Samuel Bewley

Samuel Bewley (1764-1837) was nicknamed the Solomon of the Quakers for his arbitration skills. Originally from Mountmellick, he was a silk merchant. Promoter of a number of commercial schemes such as the National Insurance Company and the Dublin Chamber of Commerce founded 1820, of which he was the treasurer. His campaign against the East India Company’s monopoly enabled Irish merchants to import tea directly from China and other places. He was involved in numerous philanthropic schemes. This involved practical ecumenism centred on Irish Episcopalian evangelicals centred round the Guinness and La Touche families. He played a leading role in the Kildare Place Schools which were set up in 1811 on a pragmatic and strictly non sectarian basis.
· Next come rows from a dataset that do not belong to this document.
(** Replacing the value of a resident entry in place. *)
Lemma replace_spec c key old v n :
  good c -> within c -> value_ok c v -> f_entries c !! key = Some old -> fe_segment old <> Ghost -> dataLen old = Some n ->
  let pb := payloadBytes c - n + blen (re_data v) in
  let c1 := match fe_segment old with
            | Small => setBytes c (smallBytes c - fe_charge old + re_weight v) (mainBytes c) pb (ghostBytes c) (ghostMetadata c)
            | _ => setBytes c (smallBytes c) (mainBytes c - fe_charge old + re_weight v) pb (ghostBytes c) (ghostMetadata c)
            end in
  good (setEntries c1 (<[key := mkFifoEntry (Some v) (re_weight v) (Z.min 3 (u8 (fe_freq old + 1))) (fe_segment old)]> (f_entries c1))) /\
  residents c1 = residents c.
Proof.
  intros G Hw (Hd & Hwt & Hcap) He Hs Hn pb c1. pose proof (g_ok _ G) as H. pose proof (blen_nonneg (re_data v)) as Hbl.
  destruct (fo_entry _ H _ _ He) as [[Hfr Hc Hv] Hk]. pose proof (queue_NoDup c (fe_segment old) H) as N.
  set (e' := mkFifoEntry (Some v) (re_weight v) (Z.min 3 (u8 (fe_freq old + 1))) (fe_segment old)).
  destruct (sumZ_insert (f_entries c) key e' (queue c (fe_segment old)) N Hk) as [S1 S2].
  assert (chargeIn (f_entries c) key = fe_charge old /\ payloadIn (f_entries c) key = n) as [K1 K2].
  { unfold dataLen in Hn. unfold chargeIn, payloadIn. rewrite He. destruct (fe_value old); [|done]. cbn in Hn. by injection Hn as <-. }
  assert (0 <= n) as Hn0.
  { unfold dataLen in Hn. destruct (fe_value old) as [w|]; [|done]. cbn in Hn. injection Hn as <-. apply blen_nonneg. }
  rewrite K1, K2 in *. unfold entryLen in S2. cbn [e' fe_charge fe_value] in S1, S2.
  assert (forall s, s <> fe_segment old -> sumZ (chargeIn (<[key := e']> (f_entries c))) (queue c s) = sumZ (chargeIn (f_entries c)) (queue c s) /\
    sumZ (payloadIn (<[key := e']> (f_entries c))) (queue c s) = sumZ (payloadIn (f_entries c)) (queue c s)) as Hkeep.
  { intros s Hne. apply sum_insert. intros X. apply Hne. by eapply queue_unique. }
  pose proof (bytes_range c H) as R. pose proof (ghost_bounds c G) as [Gb Gm]. pose proof (g_cap _ G) as Hcp. destruct Hw as [Hwb _].
  assert (0 <= smallBytes c - (if decide (fe_segment old = Small) then fe_charge old else 0) /\
    0 <= mainBytes c - (if decide (fe_segment old = Main) then fe_charge old else 0) /\ 0 <= payloadBytes c - n) as (P1 & P2 & P3).
  { pose proof (sums_nonneg c (removeKey key (queue c (fe_segment old))) H) as T.
    pose proof (sums_nonneg c (qSmall c) H). pose proof (sums_nonneg c (qMain c) H).
    pose proof (sumZ_removeKey (chargeIn (f_entries c)) key _ N Hk) as U1. pose proof (sumZ_removeKey (payloadIn (f_entries c)) key _ N Hk) as U2.
    rewrite K1 in U1. rewrite K2 in U2. rewrite (fo_small _ H), (fo_main _ H), (fo_payload _ H).
    destruct (fe_segment old); try done; cbn [queue] in *; repeat (goal_decide; try done); lia. }
  destruct (Hkeep Ghost ltac:(congruence)) as [G1 _]. cbn [queue] in G1.
  assert (fifo_ok (setEntries c1 (<[key := e']> (f_entries c1))) /\ ghostOver c1 = false /\ residents c1 = residents c /\
    f_entries c1 = f_entries c /\ same_conf c c1) as (H1 & Ho & Hr & Hm & Hcf).
  { unfold c1, pb. destruct H as [N0 Fe Fq B1 B2 B3 B4 B5 C1 C2 C3].
    destruct (fe_segment old) eqn:Es; [destruct (Hkeep Main ltac:(done)) as [M1 M2]|destruct (Hkeep Small ltac:(done)) as [M1 M2]|done];
      cbn [queue] in *; repeat (match type of P1 with context [decide ?P] => destruct (decide P); try done end);
      repeat (match type of P2 with context [decide ?P] => destruct (decide P); try done end);
      (split_and!; [|rewrite (ghostOver_ext c); [by apply g_ghost|done|cbn; apply u64_small; unfold fits; lia..|done]|done|done|done]);
      (split; cbn; rewrite ?u64_small by (unfold fits; lia); try done; try lia;
       [intros k e1 X; apply lookup_insert_Some in X as [[<- <-]|[_ X]];
          [split; [split; cbn; [rewrite u8_small by (unfold fits; lia); lia|lia|done]|cbn; done]|exact (Fe _ _ X)]
       |intros s k X; destruct (decide (k = key)) as [->|]; [rewrite lookup_insert_eq|rewrite lookup_insert_ne by done; exact (Fq s k X)];
        destruct (Fq s key X) as (e2 & ? & ?); exists e'; split; [done|cbn; congruence]]). }
  split; [|done]. destruct Hcf as [F1 F2]. split; [done| |cbn; by rewrite F1|cbn; by rewrite F1, F2; apply g_limit|done].
  intros k e. cbn. rewrite Hm. intros X. apply lookup_insert_Some in X as [[<- _]|[_ X]]; by eapply g_keys.
Qed.
Lemma blen_pos_nil (l : bytes) : (blen l =? 0) = false -> l <> [].
Proof. by destruct l. Qed.
Lemma blen_zero (l : bytes) : blen l = 0 -> l = [].
Proof. unfold blen. destruct l; cbn; [done|lia]. Qed.

Lemma payload_nil s g l : laid s g l -> payload l = [] -> l = [].
Proof.
  intros Hl Hp. destruct (decide (l = [])) as [->|Hn]; [done|].
  pose proof (laid_pos _ _ _ Hl Hn) as H. rewrite Hp in H. by vm_compute in H.
Qed.

(** Case analysis on a buffer whose fields are visible. *)
Ltac agg_cbn := cbn [agg wk disk log buf0 buf1 activeIdx writeCursor generation sequence completed changed
  flushChan isFlushing minOffset maxOffset err closed set_buf0 set_buf1 set_activeIdx set_writeCursor set_generation
  set_sequence set_completed set_changed set_flushChan set_isFlushing set_minOffset set_maxOffset set_err set_closed
  buf setBuf active inactive bufferPos resetBuf b_data b_start b_generation b_sequence b_writers negb inflight] in *.

Lemma idle_quiet f0 k s : agg_inv f0 k s -> isFlushing (agg s) = false -> wk s = Idle /\ flushChan (agg s) = [].
Proof.
  intros I Hf. pose proof (ai_chan _ _ _ I) as Hc. rewrite Hf in Hc.
  unfold inflight in Hc. destruct (wk s); cbn in Hc; try lia. split; [done|]. by destruct (flushChan _).
Qed.

(** What [swapAndFlushLocked] leaves alone, and what it guarantees. *)
Record swapped (b b' : AggregateWriteBuffer) : Prop := {
  sw_min : minOffset b' = minOffset b; sw_max : maxOffset b' = maxOffset b;
  sw_cursor : writeCursor b' = writeCursor b; sw_gen : generation b' = generation b;
  sw_seq : sequence b' = sequence b; sw_comp : completed b' = completed b;
  sw_err : err b' = err b; sw_closed : closed b' = closed b; sw_changed : changed b' = changed b;
  sw_busy : isFlushing b = true -> b' = b;
  sw_empty : isFlushing b = false -> err b = None -> bufferPos (active b') = 0;
  sw_flush : err b = None -> isFlushing b' = false -> b' = b /\ bufferPos (active b) = 0;
  sw_start : isFlushing b = false -> isFlushing b' = true -> inactive b' = active b /\ bufferPos (active b) <> 0 /\ err b = None }.
#[refine] Definition ramcache_store : RamStore (RamCache (Otter := Otter)) := {|
  rs_new := NewRamCacheWithAlgorithm otter_new;
  rs_get := getEntry;
  rs_put := RamCache.Put;
  rs_delete := RamCache.Delete;
  rs_ok := rc_inv;
  rs_holds := holds |}.
Proof.
  - intros r k I. by apply getEntry_inv.
  - intros r k v I Hv. destruct (Put_inv r k v I Hv) as (r' & E & I' & _ & Hf). exists r'. split_and!; try done.
    intros k' e X. destruct (Hf k' e X) as [(-> & _ & ->)|?]; auto.
  - intros r k I. destruct (Delete_inv r k I) as (r' & E & I' & _ & Hn & Hf). by exists r'.
Defined.
End RamCacheStore.

(** The configuration with the s3-fifo policy only. *)
#[export] Instance s3fifo_store : RamStore (RamCache (Otter := s3FIFO)) := ramcache_store newS3FIFO.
He was involved with the Meath Hospital, the Sick and Poor Institute, The Dublin Savings Bank;  He was a ship owner and traded with the Levant, North America ands Barbados. He advertised the sale of opium, valonia, silkworm, gum, liquorice paste, Turkish carpets and other exotic goods. An Elder and active member of the Society of Friends he served on the relief committee set up to assist Quakers who lost property in the 1798 rebellion. He was also a committee member of the Tract Association founded in 1814 to promote Quaker beliefs.

(Dictionary of Irish Biography from the earliest times to the year 2002 ;eds james mcguire and james quinn Vol 1 p317)

He was also a member of the Royal Dublin Society.

In the 1808 list of subscribers his address was given as Meath Street and Wilson’s Dublin Directory  list him at 72 Meath Street in 1801.